PROMPT → For this exercise, restate word for word only the lines from the first line of the data to the line containing "prev) = successful (result st)".

PROVIDED INFORMATION →
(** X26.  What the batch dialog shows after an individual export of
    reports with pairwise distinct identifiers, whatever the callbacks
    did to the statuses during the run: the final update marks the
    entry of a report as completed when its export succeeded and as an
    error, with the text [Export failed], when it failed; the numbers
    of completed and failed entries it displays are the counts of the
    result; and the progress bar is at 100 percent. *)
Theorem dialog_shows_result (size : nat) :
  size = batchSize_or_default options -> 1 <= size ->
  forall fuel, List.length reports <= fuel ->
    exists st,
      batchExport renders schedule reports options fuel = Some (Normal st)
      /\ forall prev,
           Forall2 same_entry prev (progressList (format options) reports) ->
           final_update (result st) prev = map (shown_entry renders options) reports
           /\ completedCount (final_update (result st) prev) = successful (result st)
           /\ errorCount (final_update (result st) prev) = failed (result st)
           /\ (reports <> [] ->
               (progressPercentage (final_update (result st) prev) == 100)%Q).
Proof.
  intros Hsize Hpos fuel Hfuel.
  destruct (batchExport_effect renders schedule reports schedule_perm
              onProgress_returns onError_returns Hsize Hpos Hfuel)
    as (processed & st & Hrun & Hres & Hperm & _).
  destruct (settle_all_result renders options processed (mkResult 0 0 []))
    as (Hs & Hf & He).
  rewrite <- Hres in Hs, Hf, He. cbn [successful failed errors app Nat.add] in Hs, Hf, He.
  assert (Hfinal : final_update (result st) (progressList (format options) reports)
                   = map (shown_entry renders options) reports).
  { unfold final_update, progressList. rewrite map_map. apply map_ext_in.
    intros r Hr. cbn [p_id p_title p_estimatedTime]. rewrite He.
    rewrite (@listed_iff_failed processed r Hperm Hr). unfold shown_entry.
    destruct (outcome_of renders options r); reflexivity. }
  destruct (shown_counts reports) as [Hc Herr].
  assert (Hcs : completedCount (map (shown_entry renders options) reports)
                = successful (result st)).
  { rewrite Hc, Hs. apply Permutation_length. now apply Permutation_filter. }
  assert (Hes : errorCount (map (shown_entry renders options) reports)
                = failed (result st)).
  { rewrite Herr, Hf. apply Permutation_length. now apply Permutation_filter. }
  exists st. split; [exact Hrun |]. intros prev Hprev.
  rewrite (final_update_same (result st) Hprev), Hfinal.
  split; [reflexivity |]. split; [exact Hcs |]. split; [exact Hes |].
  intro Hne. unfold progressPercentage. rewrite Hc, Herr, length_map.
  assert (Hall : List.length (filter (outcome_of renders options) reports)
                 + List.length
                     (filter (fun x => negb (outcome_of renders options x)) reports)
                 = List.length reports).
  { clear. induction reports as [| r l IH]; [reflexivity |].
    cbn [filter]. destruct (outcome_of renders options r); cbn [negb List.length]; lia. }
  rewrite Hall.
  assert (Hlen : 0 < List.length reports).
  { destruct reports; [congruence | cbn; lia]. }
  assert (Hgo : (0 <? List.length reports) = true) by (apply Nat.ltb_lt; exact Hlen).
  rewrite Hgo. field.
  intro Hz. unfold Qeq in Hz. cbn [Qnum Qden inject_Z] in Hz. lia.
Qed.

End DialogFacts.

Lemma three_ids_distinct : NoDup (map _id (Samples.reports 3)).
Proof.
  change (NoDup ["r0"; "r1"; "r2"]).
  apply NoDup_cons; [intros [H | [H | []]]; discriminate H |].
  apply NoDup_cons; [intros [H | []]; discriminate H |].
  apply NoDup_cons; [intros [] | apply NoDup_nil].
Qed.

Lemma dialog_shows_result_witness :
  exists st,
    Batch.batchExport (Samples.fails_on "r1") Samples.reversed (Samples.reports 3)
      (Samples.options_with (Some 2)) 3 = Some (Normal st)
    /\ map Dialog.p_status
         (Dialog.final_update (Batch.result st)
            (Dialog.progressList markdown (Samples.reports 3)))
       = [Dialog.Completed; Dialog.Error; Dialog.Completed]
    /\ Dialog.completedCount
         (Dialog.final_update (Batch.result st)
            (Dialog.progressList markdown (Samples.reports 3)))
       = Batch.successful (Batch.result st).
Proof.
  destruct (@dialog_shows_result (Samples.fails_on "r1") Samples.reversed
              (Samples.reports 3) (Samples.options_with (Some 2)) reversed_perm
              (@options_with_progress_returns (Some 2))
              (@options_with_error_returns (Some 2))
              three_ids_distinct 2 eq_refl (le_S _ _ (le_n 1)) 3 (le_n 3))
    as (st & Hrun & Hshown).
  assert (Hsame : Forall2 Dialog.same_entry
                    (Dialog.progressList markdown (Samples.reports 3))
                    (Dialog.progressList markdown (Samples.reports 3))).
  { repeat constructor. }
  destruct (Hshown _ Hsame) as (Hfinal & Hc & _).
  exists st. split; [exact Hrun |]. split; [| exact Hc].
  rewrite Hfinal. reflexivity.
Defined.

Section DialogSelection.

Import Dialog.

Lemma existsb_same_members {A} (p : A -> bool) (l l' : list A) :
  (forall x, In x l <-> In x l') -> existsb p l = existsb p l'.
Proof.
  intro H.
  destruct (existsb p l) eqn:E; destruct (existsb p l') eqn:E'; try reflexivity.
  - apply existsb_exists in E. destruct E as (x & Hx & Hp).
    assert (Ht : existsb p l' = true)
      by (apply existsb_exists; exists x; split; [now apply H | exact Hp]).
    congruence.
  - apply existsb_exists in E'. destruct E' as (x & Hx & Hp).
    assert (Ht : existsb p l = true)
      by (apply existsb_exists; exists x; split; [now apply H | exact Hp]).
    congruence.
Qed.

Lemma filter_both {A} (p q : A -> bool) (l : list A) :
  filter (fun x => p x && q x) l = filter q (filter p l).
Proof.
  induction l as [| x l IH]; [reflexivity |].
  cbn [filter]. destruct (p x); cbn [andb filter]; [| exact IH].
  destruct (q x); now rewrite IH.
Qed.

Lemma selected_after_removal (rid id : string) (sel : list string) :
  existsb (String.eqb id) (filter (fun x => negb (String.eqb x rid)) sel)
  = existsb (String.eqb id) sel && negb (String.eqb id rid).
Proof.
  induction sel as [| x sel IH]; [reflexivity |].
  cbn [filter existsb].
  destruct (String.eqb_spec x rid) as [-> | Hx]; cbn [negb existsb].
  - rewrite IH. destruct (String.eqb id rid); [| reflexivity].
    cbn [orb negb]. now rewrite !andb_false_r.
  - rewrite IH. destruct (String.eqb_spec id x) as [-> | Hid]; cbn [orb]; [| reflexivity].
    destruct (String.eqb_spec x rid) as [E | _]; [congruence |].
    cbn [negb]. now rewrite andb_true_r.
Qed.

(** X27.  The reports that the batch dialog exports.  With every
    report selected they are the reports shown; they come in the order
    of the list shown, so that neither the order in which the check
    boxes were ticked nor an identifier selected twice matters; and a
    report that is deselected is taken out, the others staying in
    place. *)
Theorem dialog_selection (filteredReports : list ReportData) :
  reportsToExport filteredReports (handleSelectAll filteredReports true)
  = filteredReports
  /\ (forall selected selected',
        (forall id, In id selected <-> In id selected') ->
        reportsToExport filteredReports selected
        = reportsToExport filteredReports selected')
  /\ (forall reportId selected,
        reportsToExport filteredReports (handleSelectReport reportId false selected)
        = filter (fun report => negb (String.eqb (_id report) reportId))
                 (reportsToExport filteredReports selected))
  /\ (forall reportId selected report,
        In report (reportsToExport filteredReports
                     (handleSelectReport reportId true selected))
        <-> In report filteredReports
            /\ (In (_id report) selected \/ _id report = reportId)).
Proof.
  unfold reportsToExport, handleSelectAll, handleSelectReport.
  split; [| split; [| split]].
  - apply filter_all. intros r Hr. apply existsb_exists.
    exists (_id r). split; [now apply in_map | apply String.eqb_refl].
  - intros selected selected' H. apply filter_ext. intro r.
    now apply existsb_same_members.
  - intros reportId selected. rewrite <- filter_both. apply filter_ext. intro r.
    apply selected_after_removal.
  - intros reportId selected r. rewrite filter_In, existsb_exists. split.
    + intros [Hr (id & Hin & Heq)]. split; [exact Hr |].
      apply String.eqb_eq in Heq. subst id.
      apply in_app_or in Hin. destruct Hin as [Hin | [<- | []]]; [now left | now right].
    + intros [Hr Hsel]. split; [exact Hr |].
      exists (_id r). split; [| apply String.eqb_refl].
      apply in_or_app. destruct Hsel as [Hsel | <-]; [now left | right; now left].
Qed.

SOLUTION BELOW →
(** X26.  What the batch dialog shows after an individual export of
    reports with pairwise distinct identifiers, whatever the callbacks
    did to the statuses during the run: the final update marks the
    entry of a report as completed when its export succeeded and as an
    error, with the text [Export failed], when it failed; the numbers
    of completed and failed entries it displays are the counts of the
    result; and the progress bar is at 100 percent. *)
Theorem dialog_shows_result (size : nat) :
  size = batchSize_or_default options -> 1 <= size ->
  forall fuel, List.length reports <= fuel ->
    exists st,
      batchExport renders schedule reports options fuel = Some (Normal st)
      /\ forall prev,
           Forall2 same_entry prev (progressList (format options) reports) ->
           final_update (result st) prev = map (shown_entry renders options) reports
           /\ completedCount (final_update (result st) prev) = successful (result st)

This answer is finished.